Su historia familiar está dividida entre ambos países. Mientras sus familiares colombianos permanecen principalmente en Norte de Santander, sus padres y otros seres queridos continúan viviendo en Caracas, Maracaibo y el estado Cojedes. La decisión de radicarse en Bogotá significó empezar desde cero, pues cuando llegó a la capital colombiana, vivió en una habitación y durante el tiempo que lleva en Colombia, se ha mudado unas cinco veces: "Como todo migrante, me ha tocado pasar por muchos trabajos, pero Bogotá me ha acogido muy bien.
Hoy siento esta ciudad como mi casa, aunque toda mi familia cercana sigue viviendo en Venezuela”. Su viaje más reciente al país vecino terminó convirtiéndose en un recuerdo imposible de borrar. Había viajado el 30 de mayo para celebrar su cumpleaños número 27 junto a sus padres, algo que no ocurría desde que emigró.
Qué dicen los expertos
Permaneció allí poco más de dos semanas y regresó a Colombia el 16 de junio, apenas ocho días antes de la tragedia. “Fui a pasar mi cumpleaños con mis papás porque desde que migré nunca había podido celebrarlo con ellos. Me duele muchísimo todo lo que pasó porque Caracas me vio nacer y La Guaira siempre ha sido un lugar muy especial para nosotros.
Mis papás tenían un apartamento cerca de la playa, en Residencias Caribe, y cada vez que iba aprovechábamos para bajar“, indicó. La noche en que todo cambió El miércoles de los dos terremotos, Raily pasó prácticamente todo el día incomunicada. El cargador de su teléfono se había dañado y únicamente había logrado avisarle a su madre, mediante WhatsApp Web, que estaría sin celular hasta la noche.
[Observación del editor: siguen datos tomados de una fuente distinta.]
(** * The safe expression evaluator and the calculator session of python5.py

    A shallow embedding of [safe_eval_expr] (with its inner [_eval] and the two
    dispatch tables) and of the methods of the [Calculator] class, together with
    the part of the Python runtime they rest on: the [ast] node classes, the
    numeric tower (int, bool, float, complex) and the [math] wrappers.

    The runtime is modelled after CPython 3.9 to 3.13: [ast.parse] builds
    [Constant] nodes, and [ast.Num] is the deprecated alias whose instance test
    accepts a [Constant] holding an int, a float or a complex (and no bool).
    Floats are IEEE binary64, Rocq's primitive floats.  What the platform's C
    library decides (sin, cos, tan, log, pow, fmod, the shortest repr of a
    float) and the configured limit on the digits of an int are parameters,
    the class [Libm]. *)

From Stdlib Require Import ZArith String Ascii List Floats Lia Bool.
From stdpp Require Import base option list gmap strings pretty.

Open Scope Z_scope.

(** ** Exceptions and the error monad *)

(** The classes of the exceptions that can be raised; [NotModelled] is no
    Python exception: it marks an input the model of the parser does not
    cover. *)
Inductive exn_class :=
| ValueError | SyntaxError | ZeroDivisionError | TypeError | OverflowError
| RecursionError | NotModelled.

Record exn := Exn { exn_cls : exn_class; exn_msg : string }.

Inductive result (A : Type) :=
| Ok (a : A)
| Raise (e : exn).
Arguments Ok {A} a.
Arguments Raise {A} e.

#[global] Instance result_ret : MRet result := fun A a => Ok a.
#[global] Instance result_bind : MBind result := fun A B f m =>
  match m with Ok a => f a | Raise e => Raise e end.

Definition raise {A} (c : exn_class) (msg : string) : result A :=
  Raise (Exn c msg).


(** [[_eval(a) for a in node.args]]: left to right, the first exception wins. *)
Fixpoint mapM {A B} (f : A -> result B) (l : list A) : result (list B) :=
  match l with
  | [] => Ok []
  | a :: l' => b ← f a; bs ← mapM f l'; mret (b :: bs)
  end.

(** ** Python numbers *)

Inductive value :=
| VInt (n : Z)
| VBool (b : bool)
| VFloat (f : float)
| VComplex (re im : float).

(** The int an [int] or a [bool] (a subclass of [int]) stands for. *)
Definition int_of (v : value) : option Z :=
  match v with
  | VInt n => Some n
  | VBool b => Some (Z.b2z b)
  | _ => None
  end.

(** *** Conversions between int and float *)

(** [m * 2^e] rounded to the nearest binary64, ties to even. *)
Definition Z2float (m e : Z) : float :=
  SF2Prim (binary_normalize prec emax m e false).

(** [n / d] for [d > 0], correctly rounded: the quotient is taken with at
    least 64 bits and a sticky bit for the remainder. *)
Definition ratio_to_float (n d : Z) : float :=
  if n =? 0 then 0%float else
  let a := Z.abs n in
  let k := Z.max 0 (Z.log2 d - Z.log2 a + 64) in
  let q := (a * 2 ^ k) / d in
  let m := if (a * 2 ^ k) mod d =? 0 then q else Z.lor q 1 in
  Z2float (Z.sgn n * m) (- k).

(** [PyLong_AsDouble]. *)
Definition int_to_float (n : Z) : result float :=
  let f := Z2float n 0 in
  if PrimFloat.is_finite f then Ok f
  else raise OverflowError "int too large to convert to float".

(** The integer a finite float with no fractional part stands for. *)
Definition float_integral (f : float) : option Z :=
  match Prim2SF f with
  | S754_zero _ => Some 0
  | S754_finite s m e =>
      let sg := if s then (-1) else 1 in
      if 0 <=? e then Some (sg * (Z.pos m * 2 ^ e))
      else if Z.pos m mod 2 ^ (- e) =? 0 then Some (sg * (Z.pos m / 2 ^ (- e)))
      else None
  | _ => None
  end.

(** [float.is_integer()]. *)
Definition float_is_integer (f : float) : bool :=
  match float_integral f with Some _ => true | None => false end.

(** [n / d] rounded to the nearest integer, ties to even ([d > 0]). *)
Definition div_half_even (n d : Z) : Z :=
  let q := n / d in
  let r := n mod d in
  match 2 * r ?= d with
  | Lt => q
  | Gt => q + 1
  | Eq => if Z.even q then q else q + 1
  end.

(** [float.__round__()] with no [ndigits]: the nearest int, ties to even. *)
Definition float_round (f : float) : result value :=
  match Prim2SF f with
  | S754_zero _ => Ok (VInt 0)
  | S754_finite s m e =>
      let sg := if s then (-1) else 1 in
      if 0 <=? e then Ok (VInt (sg * (Z.pos m * 2 ^ e)))
      else Ok (VInt (sg * div_half_even (Z.pos m) (2 ^ (- e))))
  | S754_infinity _ =>
      raise OverflowError "cannot convert float infinity to integer"
  | S754_nan => raise ValueError "cannot convert float NaN to integer"
  end.

(** ** What the platform decides *)

(** The C library behind [math] and behind float and complex arithmetic, and
    the runtime's number formatting.  The evaluator is defined for any
    instance; nothing is assumed of these functions. *)
Class Libm := {
  c_sin : float -> float;
  c_cos : float -> float;
  c_tan : float -> float;
  c_log : float -> float;
  c_log10 : float -> float;
  (** [float.__pow__]: a float, a complex for a negative base with a
      fractional exponent, or ZeroDivisionError / OverflowError *)
  float_pow : float -> float -> result value;
  (** [float.__mod__] for a divisor that is not zero *)
  float_rem : float -> float -> float;
  (** complex quotient for a divisor that is not zero *)
  complex_quot : float * float -> float * float -> float * float;
  complex_pow : float * float -> float * float -> result value;
  (** [abs] of a complex: the modulus, or OverflowError *)
  complex_abs : float * float -> result value;
  (** [round(x, ndigits)] for a float [x] *)
  float_round_ndigits : float -> Z -> result value;
  (** [repr] of a float that is not a whole number below 1e16 *)
  float_repr : float -> string;
  complex_str : float * float -> string;
  (** [sys.get_int_max_str_digits()]: the most digits an int may have when it
      is converted from or to decimal text; 0 for no limit, 4300 unless
      configured *)
  int_max_str_digits : Z
}.

(** An int of [n] decimal digits is too long to be converted from or to
    text.  The limit never applies to 640 digits or fewer. *)
Definition too_many_digits `{Libm} (n : nat) : bool :=
  (640 <? n)%nat
  && ((0 <? int_max_str_digits) && (int_max_str_digits <? Z.of_nat n)).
Después de terminar su jornada laboral, salió a cenar con un amigo que la había invitado para celebrar, con retraso, su cumpleaños. Fue entonces cuando todo cambió. Su amigo llevaba un cargador portátil y, mientras esperaban la cuenta del restaurante, Raily decidió cargar el teléfono durante unos minutos.
El desarrollo ha despertado una amplia atención internacional, con los círculos diplomáticos siguiéndolo de cerca.